Cambodian Living Arts | Founded in 1998 by musician, genocide survivor and human rights activist Arn Chorn-Pond, Cambodian Living Arts aims to preserve cultural traditions whilst at the same time supporting young artists that may not have the financial means to pursue their passions. They offers scholarships, fellowships and professional development training, create job opportunities, have supported the developments of culture and arts education in public schools and now offer a variety of grants to support artists and social initiatives.

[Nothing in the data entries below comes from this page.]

(** What the search answers. *)
Lemma search_answers (r : R) :
  match read_samples_until_end_of_level_drop r with
  | Fault => False
  | Thrown r' => exists ms, hears r ms r' /\ get_sample r' = None
  | Done r' st => exists ms r1 ns,
      hears r ms r1 /\ hears r1 ns r' /\ 50 <= zlen ms <= 196659 /\ zlen ns <= 2727 /\ none_dropped r ms /\
      match st with
      | IDLE => False
      | TIMESYNC_ESTABLISHED => dropped (level ms) r1 = true /\ none_risen r1 ms ns /\ risen (level (ms ++ ns)) r' = true
      | NO_DIP_FOUND => ns = [] /\ zlen ms = 196659
      | NO_END_OF_DIP_FOUND => dropped (level ms) r1 = true /\ none_risen r1 ms ns /\ zlen ns = 2727
      end
  end.
Proof.
  unfold read_samples_until_end_of_level_drop. set (s0 := mk_search r _ 0 f32_zero 0).
  assert (match first_loop (Z.to_nat cLevelSearchSize) s0 with
    | Fault => False | Thrown r1 => exists ms, hears r ms r1 /\ get_sample r1 = None
    | Done r1 s1 => exists ms, hears r ms r1 /\ reader s1 = r1 /\ zlen ms = 50 /\ ring ms s1 /\ cLevel s1 = sum_of ms end) as H1
    by (apply (first_loop_spec (Z.to_nat cLevelSearchSize) [] s0); [by split; [reflexivity|reflexivity|intros k Hk; change (zlen []) with 0 in Hk; lia]|done|done]).
  destruct (first_loop _ s0) as [r1 s1|r1|]; cbn [obind]; [|done|done].
  destruct H1 as (m1 & Hm1 & E1 & Z1 & R1 & L1).
  set (s2 := mk_search (reader s1) _ _ _ 0). assert (ring m1 s2) as R2 by (destruct R1; by split).
  pose proof (level_loop_spec above_dip cTF (Z.to_nat (cTF + 2)) m1 s2 R2 ltac:(lia) ltac:(cbn [s2 cLevel]; by rewrite level_fifty)) as H2.
  specialize (H2 ltac:(cbn [s2 counter]; unfold cTF; lia) ltac:(cbn [s2 counter]; unfold cTF; lia)).
  assert (forall ns r', hears (reader s2) ns r' -> hears r (m1 ++ ns) r') as Hj by (intros ns r' Hns; eapply hears_app; [done|]; by rewrite <- E1).
  destruct (level_loop _ above_dip cTF s2) as [r2 [s3 b]|r2|]; cbn [obind fst snd]; [|destruct H2 as (ns & Hns & Hg); exists (m1 ++ ns); split; [by apply Hj|done]|done].
  destruct H2 as (m2 & Hm2 & E3 & R3 & L3 & Z3 & H3 & N3). change (counter s2) with 0 in *. change (reader s2) with (reader s1) in *.
  assert (none_dropped r (m1 ++ m2)) as K5.
  { intros ms' r' Hh Hz. destruct (hears_split r m1 r1 ms' r' Hm1 Hh ltac:(lia)) as (c & -> & Hc). rewrite !zlen_app in Hz. rewrite E1 in N3.
    specialize (N3 c r' Hc ltac:(lia)). apply negb_false_iff. exact N3. }
  destruct b.
  { exists (m1 ++ m2), r2, []. rewrite zlen_app. change (zlen []) with 0. pose proof (zlen_nonneg m2). unfold cTF, rise_limit, cTn, cLevelSearchSize in *.
    split; [by apply Hj|]. split; [constructor|]. split; [lia|]. split; [lia|]. split; [done|]. split; [done|lia]. }
  set (s4 := mk_search (reader s3) _ _ _ 0). assert (ring (m1 ++ m2) s4) as R4 by (destruct R3; by split). pose proof (zlen_nonneg m2) as Hm2n.
  pose proof (level_loop_spec below_rise rise_limit (Z.to_nat (rise_limit + 2)) (m1 ++ m2) s4 R4 ltac:(rewrite zlen_app; lia) L3) as H4.
  specialize (H4 ltac:(cbn [s4 counter]; unfold rise_limit, cTn, cLevelSearchSize; lia) ltac:(cbn [s4 counter]; unfold rise_limit, cTn, cLevelSearchSize; lia)).
  assert (reader s4 = r2) as E4 by (cbn [s4 reader]; congruence). rewrite E4 in H4.
  destruct (level_loop _ below_rise rise_limit s4) as [r5 [s5 b]|r5|]; cbn [obind fst snd]; [|destruct H4 as (ns & Hns & Hg); exists ((m1 ++ m2) ++ ns); split; [eapply hears_app; [by apply Hj|done]|done]|done].
  destruct H4 as (m3 & Hm3 & _ & _ & _ & Z5 & H5 & N5). change (counter s4) with 0 in *.
  assert (exists r', r' = r5 /\ hears r (m1 ++ m2) r2 /\ hears r2 m3 r' /\ 50 <= zlen (m1 ++ m2) <= 196659 /\ zlen m3 <= 2727) as (r' & -> & K1 & K2 & K3 & K4)
    by (exists r5; split; [done|]; split; [by apply Hj|]; split; [done|]; rewrite zlen_app; unfold cTF, rise_limit, cTn, cLevelSearchSize in *; lia).
  assert (dropped (level (m1 ++ m2)) r2 = true) as K6 by (apply negb_true_iff; exact H3).
  assert (none_risen r2 (m1 ++ m2) m3) as K7 by (intros ns' r' Hh Hz; apply negb_false_iff; exact (N5 ns' r' Hh Hz)).
  destruct b; exists (m1 ++ m2), r2, m3; (split; [done|]; split; [done|]; split; [done|]; split; [done|]; split; [done|]); split; [done|split; [done|]|done|split; [done|]].
  - unfold rise_limit, cTn, cLevelSearchSize in *. lia.
  - apply negb_true_iff. exact H5.
Qed.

Yeah, they’ve done a lot! But how can you support them? By heading to one of their regular performances by various local and national artists. Their events are held all over Cambodia, and frequently in Phnom Penh - you can find listings of upcoming performances here.

Friends International Restaurants | A global alliance of training restaurants, they invest all their profits into ‘the students who train there and the social programmes which support them on their journey to becoming a skilled, productive and happy young person with a more secure future.’ Prior to the pandemic they had two restaurants in Phnom Penh, Friends and Romdeng (serving up a wide array of traditional Cambodian dishes), however these unfortunately had to shut down. They are hopeful that these restaurants will re-open in the future so we’re leaving this section in the post - please do let us know whether they are up and running again on your trip to Cambodia.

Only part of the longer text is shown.